逆にメッセージ型に分類できるソフトセクターは限られています。ERPパッケージを含めてカスタマイズする前の(あるいはカスタマイズしない)パッケージのベンダーとこれらのASPサービス事業者だけです。
ソフトアセットからハードアセットへと言う流れ
前回以下のように書きました。
むしろこの議論の根本の問題は、ハードセクターとソフトセクターの境界線を、どう言う尺度でどこに引くかこそ議論の本質ではないでしょうか。更に話しを続ければ、ハードセクターにおけるハードアセットの意味は昔も今も大きく変わってはいないし、ソフトセクターのソフトアセットの意味も同様であって、指摘されるような『ソフトセクターは転換期に入ってしまっている』と言うのは実はそれぞれのアセットの価値の変動ではなく事業のセクターの転換であるととらえるべきだと言う立場です。

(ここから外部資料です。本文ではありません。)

Lemma distinct_prefix a b : distinct_contents (a ++ b) -> distinct_contents a.
Proof. intros H s f t g ??. apply (H s f t g); set_solver. Qed.

Record Merged (ins : list (string * BundleEntry)) (st : merger) : Prop := {
  mg_inv : MInv ins (mergeIndex st);
  mg_kept : saves -> kept ins (mergeIndex st);
  mg_latest : distinct_contents ins -> latest ins (mergeIndex st);
  mg_conflicts : saves -> (conflicts st = 0 <-> agree ins);
  mg_forbid : mode = ForbidConflicts -> agree ins
}.

Lemma Merged_empty : Merged [] emptyMerger.
Proof.
  split.
  - split; [intros k e H|intros k e H|]; [rewrite index_lookup_empty in H; done..|set_solver].
  - intros _ s f H. set_solver.
  - intros _ s f e H. set_solver.
  - intros _. split; [|done]. intros _ s f t g H. set_solver.
  - intros _ s f t g H. set_solver.
Qed.

(** What a well-formed input gives. *)

Lemma merge_files_outcome ins : well_formed ins ->
  (exists st, merge_files mode ins emptyMerger = Ok st /\ Merged ins st) \/
  (merge_files mode ins emptyMerger = Err forbidden /\ mode = ForbidConflicts /\ ~ agree ins).
Proof.
  induction ins as [|[s f] ins IH] using rev_ind; intros wf; [left; eexists; split; [done|apply Merged_empty]|].
  rewrite merge_files_app. destruct (IH (well_formed_prefix _ _ wf)) as [(st & -> & Hm)|(-> & Hmd & Ha)].
  2:{ right. split; [done|]. split; [done|]. contradict Ha. by eapply agree_prefix. }
  destruct st as [m c n], Hm as [Hi Hk Hl Hc Hf]. cbn [mbind res_bind mergeIndex conflicts] in *.
  cbn [merge_files].
  destruct (merge_file_outcome ins s f m wf Hi c n) as [(m' & E & Hag)|[(m' & E & Hnf & e & Ee & Hne)|(E & Hmd & e & Ee & Hne)]];
    rewrite E; cbn [mbind res_bind].
  - left. eexists. split; [done|]. pose proof (merge_file_case ins s f m wf Hi _ _ _ E) as Hcase. cbn [mergeIndex] in Hcase.
    split; cbn [mergeIndex conflicts].
    + by eapply MInv_step.
    + intros Hs. exact (kept_step ins s f m wf Hi m' Hs Hcase (Hk Hs)).
    + intros Hd. exact (latest_step ins s f m wf Hi m' Hd Hcase (Hl (distinct_prefix _ _ Hd))).
    + intros Hs. split; [|intros H; by apply Hc, (agree_prefix _ _ H)].
      intros H. apply (agree_new ins s f m wf Hi); [by apply Hc|apply Hag; by left].
    + intros Hmd. apply (agree_new ins s f m wf Hi); [by apply Hf|apply Hag; by right].
  - left. eexists. split; [done|]. pose proof (merge_file_case ins s f m wf Hi _ _ _ E) as Hcase. cbn [mergeIndex] in Hcase.
    split; cbn [mergeIndex conflicts].
    + by eapply MInv_step.
    + intros Hs. exact (kept_step ins s f m wf Hi m' Hs Hcase (Hk Hs)).
    + intros Hd. exact (latest_step ins s f m wf Hi m' Hd Hcase (Hl (distinct_prefix _ _ Hd))).
    + intros Hs. split; [done|]. intros Ha. by destruct (disagree_new ins s f m wf Hi e Ee Hne).
    + done.
  - right. split; [done|]. split; [done|]. by eapply disagree_new.
Qed.

(** Two splits disagree on a file. *)

Definition has_conflict (ins : list (string * BundleEntry)) : bool :=
  existsb (fun x => existsb (fun y => bool_decide (NameWithPath x.2 = NameWithPath y.2) && bool_decide (Hash x.2 <> Hash y.2)) ins) ins.

Lemma has_conflict_spec ins : has_conflict ins = false <-> agree ins.
Proof.
  unfold has_conflict, agree. rewrite <- not_true_iff_false, existsb_exists. split.
  - intros H s f t g Hf Hg Hn. destruct (decide (Hash f = Hash g)) as [|Hne]; [done|]. exfalso. apply H.
    exists (s, f). rewrite <- list_elem_of_In. split; [done|]. apply existsb_exists. exists (t, g).
    rewrite <- list_elem_of_In. split; [done|]. simpl. rewrite !bool_decide_true by done. done.
  - intros H ([s f] & Hf%list_elem_of_In & ([t g] & Hg%list_elem_of_In & [Hn Hh]%andb_true_iff)%existsb_exists).
    simpl in Hn, Hh. apply bool_decide_eq_true in Hn, Hh. apply Hh. by eapply H.
Qed.

Lemma has_conflict_count ins c : (c = 0 <-> agree ins) -> (0 <? c) = has_conflict ins.
Proof.
  rewrite <- has_conflict_spec. intros H. destruct (Nat.ltb_spec 0 c), (has_conflict ins) eqn:E; try done.
  - assert (c = 0) by (by apply H). lia.
  - assert (true = false) by (apply H; lia). done.
Qed.

Section output.
Variables (ins : list (string * BundleEntry)) (m : T mergeEntry).
Hypothesis inv : MInv ins m.

Lemma walk_names k e : (k, e) ∈ r_Walk m -> k = name_key (NameWithPath (me_entry e)).
Proof.
  intros H%r_Walk_spec. set (name := String.string_of_list_byte k).
  assert (name_key name = k) as Hk by apply String.list_byte_of_string_of_list_byte.
  rewrite <- Hk in *. f_equal. symmetry. by apply (mi_names _ _ inv).
Qed.

Lemma output_keys : (fun p => name_key (fp_name p)) <$> (mergeEntryToFilePacked <$> (r_Walk m).*2) = (r_Walk m).*1.
Proof.
  rewrite <- !list_fmap_compose. apply list_eq. intros i. rewrite !list_lookup_fmap.
  destruct (r_Walk m !! i) as [[k e]|] eqn:E; [|done]. simpl. f_equal. symmetry.
  apply walk_names. by apply list_elem_of_lookup_2 in E.
Qed.

Lemma output_elem p : p ∈ (mergeEntryToFilePacked <$> (r_Walk m).*2) <->
  exists e, m !! fp_name p = Some e /\ p = mergeEntryToFilePacked e.
Proof.
  rewrite list_elem_of_fmap. split.
  - intros (e & -> & ([k e'] & -> & H)%list_elem_of_fmap). exists e'. split; [|done].
    pose proof (walk_names _ _ H) as ->. by apply r_Walk_spec in H.
  - intros (e & E & ->). exists e. split; [done|]. apply list_elem_of_fmap.
    exists (name_key (NameWithPath (me_entry e)), e). split; [done|]. by apply r_Walk_spec.
Qed.

Lemma output_sorted : StronglySorted bytes_le ((fun p => name_key (fp_name p)) <$> (mergeEntryToFilePacked <$> (r_Walk m).*2)) /\
  NoDup ((fun p => fp_name p) <$> (mergeEntryToFilePacked <$> (r_Walk m).*2)).
Proof.
  split; [rewrite output_keys; apply r_Walk_sorted|].
  apply (NoDup_fmap_1 name_key). rewrite <- list_fmap_compose. change (name_key ∘ _) with (fun p => name_key (fp_name p)).
  rewrite output_keys. apply r_Walk_NoDup.
Qed.

End output.

End invariant.

(** ** The merge of a diamond *)

(** The location of a version of [f]: its name, or the location of a conflict
    of a split that has this name too. *)

Definition location (mode : ConflictMode) (ins : list (string * BundleEntry)) (f : BundleEntry) (name : string) : Prop :=
  name = NameWithPath f \/
  exists t g, (t, g) ∈ ins /\ NameWithPath g = NameWithPath f /\ name = deconflicter mode t (NameWithPath f).

(** The merge in a mode that saves the losers of a conflict. *)

Lemma mergeSplits_saves mode batches :
  mode = EnableConflicts \/ mode = EnableCheckpoints -> well_formed (entries_of batches) ->
  exists out, mergeSplits mode batches =
    Ok (out, bool_decide (mode = EnableConflicts) && has_conflict (entries_of batches),
             bool_decide (mode = EnableCheckpoints) && has_conflict (entries_of batches)) /\
  StronglySorted bytes_le ((fun p => name_key (fp_name p)) <$> out) /\ NoDup (fp_name <$> out) /\
  (forall s f, (s, f) ∈ entries_of batches -> exists p, p ∈ out /\ fp_hash p = Hash f /\
     location mode (entries_of batches) f (fp_name p)) /\
  (forall s f, (s, f) ∈ entries_of batches -> exists p, p ∈ out /\ fp_name p = NameWithPath f) /\
  (forall p, p ∈ out -> exists s f, (s, f) ∈ entries_of batches /\ fp_hash p = Hash f /\ fp_size p = be_Size f /\
     location mode (entries_of batches) f (fp_name p)).
Proof.
  intros Hs wf. set (ins := entries_of batches) in *.
  destruct (merge_files_outcome mode ins wf) as [(st & E & [Hi Hk _ Hc _])|(_ & Hf & _)];
    [|by destruct (saves_not_others mode Hs)].
  destruct (output_sorted _ _ _ Hi) as [Hso Hnd].
  eexists. split_and!; [|exact Hso|exact Hnd|..].
  - unfold mergeSplits. fold ins. rewrite E. cbn [mbind res_bind mret res_ret].
    rewrite (has_conflict_count _ _ (Hc Hs)). destruct Hs as [-> | ->]; rewrite ?andb_true_r, ?andb_false_r; done.
  - intros s f (k & e & Ek & Hh & Hl)%(Hk Hs). exists (mergeEntryToFilePacked e).
    pose proof (mi_names _ _ _ Hi _ _ Ek) as Hn. simpl. rewrite Hn. split; [|done]. eapply output_elem; [done|].
    exists e. simpl. rewrite Hn. done.
  - intros s f ([e Ee] & Hin)%(fun H => conj (mi_main _ _ _ Hi _ _ H) H). pose proof (mi_names _ _ _ Hi _ _ Ee) as Hn.
    exists (mergeEntryToFilePacked e). split; [|done]. eapply output_elem; [done|]. exists e. simpl. by rewrite Hn.
  - intros p (e & Ee & ->)%(output_elem _ _ _ Hi _).
    destruct (mi_origin _ _ _ Hi _ _ Ee) as (s & f & Hin & (_ & Hh & Hz & _) & Hl). exists s, f. simpl in *.
    split_and!; [done..|]. destruct Hl as [?|(t & (g & ? & ?) & ?)]; [by left|right; eauto].
Qed.

(** C19: With conflicts or checkpoints enabled, the merge of well-formed splits
    never fails and loses no version of any file: every entry of every split
    has its contents in the bundle, under its own name or under the location
    of a conflict for that name; every name of a split is a file of the bundle;
    the bundle has no other files, one entry per name, in the order of the
    names; and the flags of the diamond tell whether two splits disagree. *)
Theorem mergeSplits_keeps_versions mode batches :
  mode = EnableConflicts \/ mode = EnableCheckpoints -> well_formed (entries_of batches) ->
  exists out, mergeSplits mode batches =
    Ok (out, bool_decide (mode = EnableConflicts) && has_conflict (entries_of batches),
             bool_decide (mode = EnableCheckpoints) && has_conflict (entries_of batches)) /\
  StronglySorted bytes_le ((fun p => name_key (fp_name p)) <$> out) /\ NoDup (fp_name <$> out) /\
  (forall s f, (s, f) ∈ entries_of batches -> exists p, p ∈ out /\ fp_hash p = Hash f /\
     location mode (entries_of batches) f (fp_name p)) /\
  (forall s f, (s, f) ∈ entries_of batches -> exists p, p ∈ out /\ fp_name p = NameWithPath f) /\
  (forall p, p ∈ out -> exists s f, (s, f) ∈ entries_of batches /\ fp_hash p = Hash f /\ fp_size p = be_Size f /\
     location mode (entries_of batches) f (fp_name p)).
Proof. apply mergeSplits_saves. Qed.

ハードアセットもソフトアセットもその中身は別にして、資産価値すなわち利益がどれだけ得られるかと言う意味で、昔も今も評価の方法は変わっていません。そしてその中身は、ハードアセットはコストパフォーマンスを持つモノであり、ソフトアセットはソフトウェアで実現される業務ノウハウです。
このように考えると様々な現象の真相が見えてきます。
ソフトセクターの成熟化とは、ソフトセクターの従来の分類の大半を占めるマッサージ型サービス業における売買単価の下落による売上の減少です。ソフトセクターに、メッセージ型サービス業であるユーザーも含めると、これはソフトセクターが今なお爆発的な拡大傾向にあると言えます。すなわちインターネットの普及で、ソフトアセットである「業務」そのものが、今までのマス化した「業務」という限られた世界から、解き放たれた不死鳥がごとくすべての「業務」範囲までに拡大しようとしていると言うことです。
渡辺聡さんは、
ところが、上記の通り、ソフトセクターは転換期に入ってしまっている。オープン化、標準化の動きとも合わせて考えると、ある日出てきた品質の良いアプリが世の中を席巻し、次々と高収益企業が出来上がるという話はリアリティを感じられなくなってきた。これからは無形資産、インタンジブル・アセットの時代だとの話を数年前から良く耳にするようになったが、リストの中からアプリケーションそのものは落ちつつある、もしくは事業デザインの一部に一体化した形で組み込まれつつあるのだろう。出来の良いアプリといえども単体では資産価値を持たなくなりつつあり、競争力維持の投資対象としての位置づけは変わってきている。
と書いていますが、ここで言うアプリはマス化した「業務」のみを見ていると思います。すべての「業務」範囲とは別の言い方をすればあらゆる世の中のビジネスモデルです。ネットで証券の取引をするためにはソフトセクター抜きには考えられません。
併行して起こる現象が、この段の冒頭の、
アセットの価値の変動ではなく事業のセクターの転換
です。
ソフトセクターはやがてハードセクターへ転換していきます。インターネットを含めた、業務ノウハウが組み込まれたシステム自体がモノ化し、装置として機能するようになって、モノを売買するハードセクターへ転換していくのです。OSしかりケータイしかりです。そしてそこではハードアセットのコストパフォーマンスの競争が繰り広げられます。
どんな優れたソフトアセットでも、この流れに抗することはできません。プログラムと言うモノ化が避けられないと言うことです。これに抗する唯一の方法が私はASPサービスであると考えています。ASPサービスは、唯一ソフトセクター側でソフトアセットを進化させることができます。多大なる資本を投下した第n次開発も不要です。数百以上のユーザーに支えられて不断の開発が可能だからです。